When I use gdb debug the coredump file, something must be wrong. The details are:
1. chunk X move from shardA to shardB, chunkA's version update to 29363|0, and shardB's local version ChunkY update to 29363|1. And these updates will send to config server when moveChunk is finished.
2. When use gdb, the ChunkManager object of this ns is displayed as:
_version = 29363|1
_shardVersion[shardA] = 29363|1
_shardVersion[shardB] = 29362|0
3. So, when CheckShardVersion for shardB, since _version is the newest, the retry of 'conf->getChunkManager( ns , true )' will skip reload process.

The key reason is:
_version updated to the newest, but _shardVersion[shardB] is the old version.

I doubt :
When we update ChunkManage to version 29363|1, calculateConfigDiff read chunks info from config server , But first read the old version of ChunkX 29362|0, then the updates of step 1 happens, then read the new version of ChunkY 29363|1.

How to resolve:
when retry 3 times of 'conf->getChunkManager( ns , true )' in CheckShardVersion, use forceload for getChunkManager.

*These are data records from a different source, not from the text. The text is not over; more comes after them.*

(* ===== verification/VeVoting.v ===== *)
(** Voting powers read from the checkpoint history, and the ve queries
    ([src/x/ve/keeper/grpc_query.go]). *)

From stdpp Require Import base gmap strings list.
From Stdlib Require Import ZArith Lia.
From S2P Require Import Prelude Sdk Types MakerTypes VeTypes World VeKeeper.

#[local] Open Scope Z_scope.

Section VeVoting.
Context `{!Sdk, !BankKeeper, !NftKeeper}.
Implicit Types (w : World) (ctx : Ctx).

(** The binary search of [findTimeEpoch] and [findBlockEpoch] over a history
    [key]; [max - min] halves in every round, so 64 rounds are enough for
    64-bit epochs. *)
Fixpoint search_epoch (rounds : nat) (key : Z → Z) (target min max : Z) : Z :=
  match rounds with
  | O => min
  | S rounds =>
      if max <=? min then min else
      let mid := u64 (min + max + 1) / 2 in
      if key mid <=? target then search_epoch rounds key target mid max
      else search_epoch rounds key target min (u64 (mid - 1))
  end.

Definition history_point w (veID epoch : Z) : Checkpoint :=
  if veID =? EmptyVeID then GetCheckpoint w epoch else GetUserCheckpoint w veID epoch.

Definition findTimeEpoch w (veID timestamp maxEpoch : Z) : Z :=
  search_epoch 65 (fun mid => cp_Timestamp (history_point w veID mid)) timestamp 0 maxEpoch.

Definition findBlockEpoch w (veID block maxEpoch : Z) : Z :=
  search_epoch 65 (fun mid => cp_Block (history_point w veID mid)) block 0 maxEpoch.

(** [bias - slope * dt] *)
Definition decayed (point : Checkpoint) (dt : Z) : outcome Z :=
  d ← Int_Mul (cp_Slope point) dt; Int_Sub (cp_Bias point) d.

(** The loop of [GetTotalVotingPower] into the future: one round per regulated
    period up to [atTime]. *)
Fixpoint future_power (rounds : nat) w (atTime ti : Z) (pointLast : Checkpoint) : outcome Z :=
  match rounds with
  | O => Panic
  | S rounds =>
      next ← NextRegulatedUnixTime ti;
      let '(ti, slopeChange) :=
        if atTime <? next then (atTime, 0) else (next, GetSlopeChange w next) in
      bias ← decayed pointLast (diff_i64 ti (cp_Timestamp pointLast));
      if ti =? atTime then Ok bias
      else
        slope ← Int_Add (cp_Slope pointLast) slopeChange;
        future_power rounds w atTime ti (mkCheckpoint bias slope ti (cp_Block pointLast))
  end.

(** The time that passed between a point of the system history and a block, by
    linear interpolation with the next point or with the current block. *)
Definition block_dt ctx w (targetEpoch epoch atBlock : Z) (point : Checkpoint) : Z :=
  if targetEpoch <? epoch then
    let pointNext := GetCheckpoint w (u64 (targetEpoch + 1)) in
    if cp_Block point =? cp_Block pointNext then 0
    else Z.quot (i64 (i64 (atBlock - cp_Block point) *
                      diff_i64 (cp_Timestamp pointNext) (cp_Timestamp point)))
                (i64 (cp_Block pointNext - cp_Block point))
  else if cp_Block point =? BlockHeight ctx then 0
  else Z.quot (i64 (i64 (atBlock - cp_Block point) *
                    i64 (BlockTime ctx - i64 (cp_Timestamp point))))
              (i64 (BlockHeight ctx - cp_Block point)).

Definition clip (power : Z) : Z := if power <? 0 then 0 else power.

(** With neither a time nor a block, [power] stays nil and the sign test
    panics. *)
Definition GetTotalVotingPower ctx w (atTime atBlock : Z) : outcome Z :=
  let epoch := GetEpoch w in
  power ←
    (if 0 <? atTime then
       let pointLast := GetCheckpoint w epoch in
       if atTime <=? cp_Timestamp pointLast then
         let targetEpoch := findTimeEpoch w EmptyVeID atTime epoch in
         let point := GetCheckpoint w targetEpoch in
         let dt :=
           if targetEpoch <? epoch then
             if cp_Block point =? cp_Block (GetCheckpoint w (u64 (targetEpoch + 1))) then 0
             else diff_i64 atTime (cp_Timestamp point)
           else if cp_Block point =? BlockHeight ctx then 0
           else diff_i64 atTime (cp_Timestamp point) in
         decayed point dt
       else
         let rounds := (atTime - RegulatedUnixTime (cp_Timestamp pointLast)) / RegulatedPeriod in
         future_power (S (Z.to_nat rounds)) w atTime
           (RegulatedUnixTime (cp_Timestamp pointLast)) pointLast
     else if 0 <? atBlock then
       let targetEpoch := findBlockEpoch w EmptyVeID atBlock epoch in
       let point := GetCheckpoint w targetEpoch in
       decayed point (block_dt ctx w targetEpoch epoch atBlock point)
     else Panic);
  Ok (clip power).

Definition GetVotingPower ctx w (veID atTime atBlock : Z) : outcome Z :=
  let epoch := GetEpoch w in
  let userEpoch := GetUserEpoch w veID in
  power ←
    (if 0 <? atTime then
       let userPoint := GetUserCheckpoint w veID userEpoch in
       let userPoint :=
         if atTime <=? cp_Timestamp userPoint
         then GetUserCheckpoint w veID (findTimeEpoch w veID atTime userEpoch) else userPoint in
       decayed userPoint (diff_i64 atTime (cp_Timestamp userPoint))
     else if 0 <? atBlock then
       let targetEpoch := findBlockEpoch w EmptyVeID atBlock epoch in
       let point := GetCheckpoint w targetEpoch in
       let dt := block_dt ctx w targetEpoch epoch atBlock point in
       let blockTimestamp := u64 (cp_Timestamp point + u64 dt) in
       let userPoint := GetUserCheckpoint w veID (findBlockEpoch w veID atBlock userEpoch) in
       decayed userPoint (diff_i64 blockTimestamp (cp_Timestamp userPoint))
     else Panic);
  Ok (clip power).

(** ** Queries *)

Definition ErrInvalidArgument : error := ErrExt "grpc/invalid argument".

(** Exactly one of the time and the block, and no block of the future. *)
Definition check_at ctx (atTime atBlock : Z) : outcome unit :=
  if 0 <? atTime then
    fail_if 0 <? atBlock with ErrInvalidArgument ;; Ok tt
  else if 0 <? atBlock then
    fail_if BlockHeight ctx <? atBlock with ErrInvalidArgument ;; Ok tt
  else Err ErrInvalidArgument.

Definition query_TotalVotingPower ctx w (atTime atBlock : Z) : outcome Z :=
  _ ← check_at ctx atTime atBlock;
  GetTotalVotingPower ctx w atTime atBlock.

Definition query_VotingPower ctx w (veId : string) (atTime atBlock : Z) : outcome Z :=
  fail_if negb (nft_HasNFT (w_nft w) VeNftClassId veId) with ErrInvalidVeID ;;
  let veID := Uint64FromVeID veId in
  _ ← check_at ctx atTime atBlock;
  GetVotingPower ctx w veID atTime atBlock.

Definition ve_query_Params w : outcome string := Ok (ve_GetParams w).
End VeVoting.
(* ===== verification/VeSafety.v ===== *)
(** The ve module as a state machine: its message service, the steps other
    modules make on its state, and the invariant that every reachable state
    has its locks backed by coins and represented by tokens. *)

From stdpp Require Import base gmap strings list.
From Stdlib Require Import ZArith Lia.
From S2P Require Import Prelude Sdk Types MakerTypes VeTypes World VeKeeper VeVoting VeMsg VeEmission VeInv.

#[local] Open Scope Z_scope.

Inductive ve_msg :=
| VCreate (m : MsgCreate)
| VDeposit (m : MsgDeposit)
| VExtendTime (m : MsgExtendTime)
| VMerge (m : MsgMerge)
| VWithdraw (m : MsgWithdraw).

Section VeMachine.
Context `{!Sdk, !BankKeeper, !NftKeeper}.
Context (dlg : option (World → Z → Z)).
Implicit Types (w : World) (ctx : Ctx).

Definition ve_ValidateBasic (m : ve_msg) : outcome unit :=
  match m with
  | VCreate m => MsgCreate_ValidateBasic m
  | VDeposit m => MsgDeposit_ValidateBasic m
  | VExtendTime m => MsgExtendTime_ValidateBasic m
  | VMerge m => MsgMerge_ValidateBasic m
  | VWithdraw m => MsgWithdraw_ValidateBasic m
  end.

(** The module's Msg service: the message server's method for the message. *)
Definition ve_handler ctx w (m : ve_msg) : outcome World :=
  match m with
  | VCreate m => snd <$> Create ctx w m
  | VDeposit m => Deposit ctx w m
  | VExtendTime m => ExtendTime ctx w m
  | VMerge m => Merge dlg ctx w m
  | VWithdraw m => Withdraw dlg ctx w m
  end.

Hope your replies. Thank you!



 Comments   
Comment by Ramon Fernandez Marina [ 21/May/14 ]

hustchensi, in SERVER-13089 an issue that looks very similar to this one is reported as fixed after an upgrade to 2.4.9, so I would recommend you to upgrade to at least 2.4.9, but preferably to 2.4.10.

I am going to close this ticket now, but if the issue persists after upgrading to a 2.4 release, please re-open this ticket or open a new one.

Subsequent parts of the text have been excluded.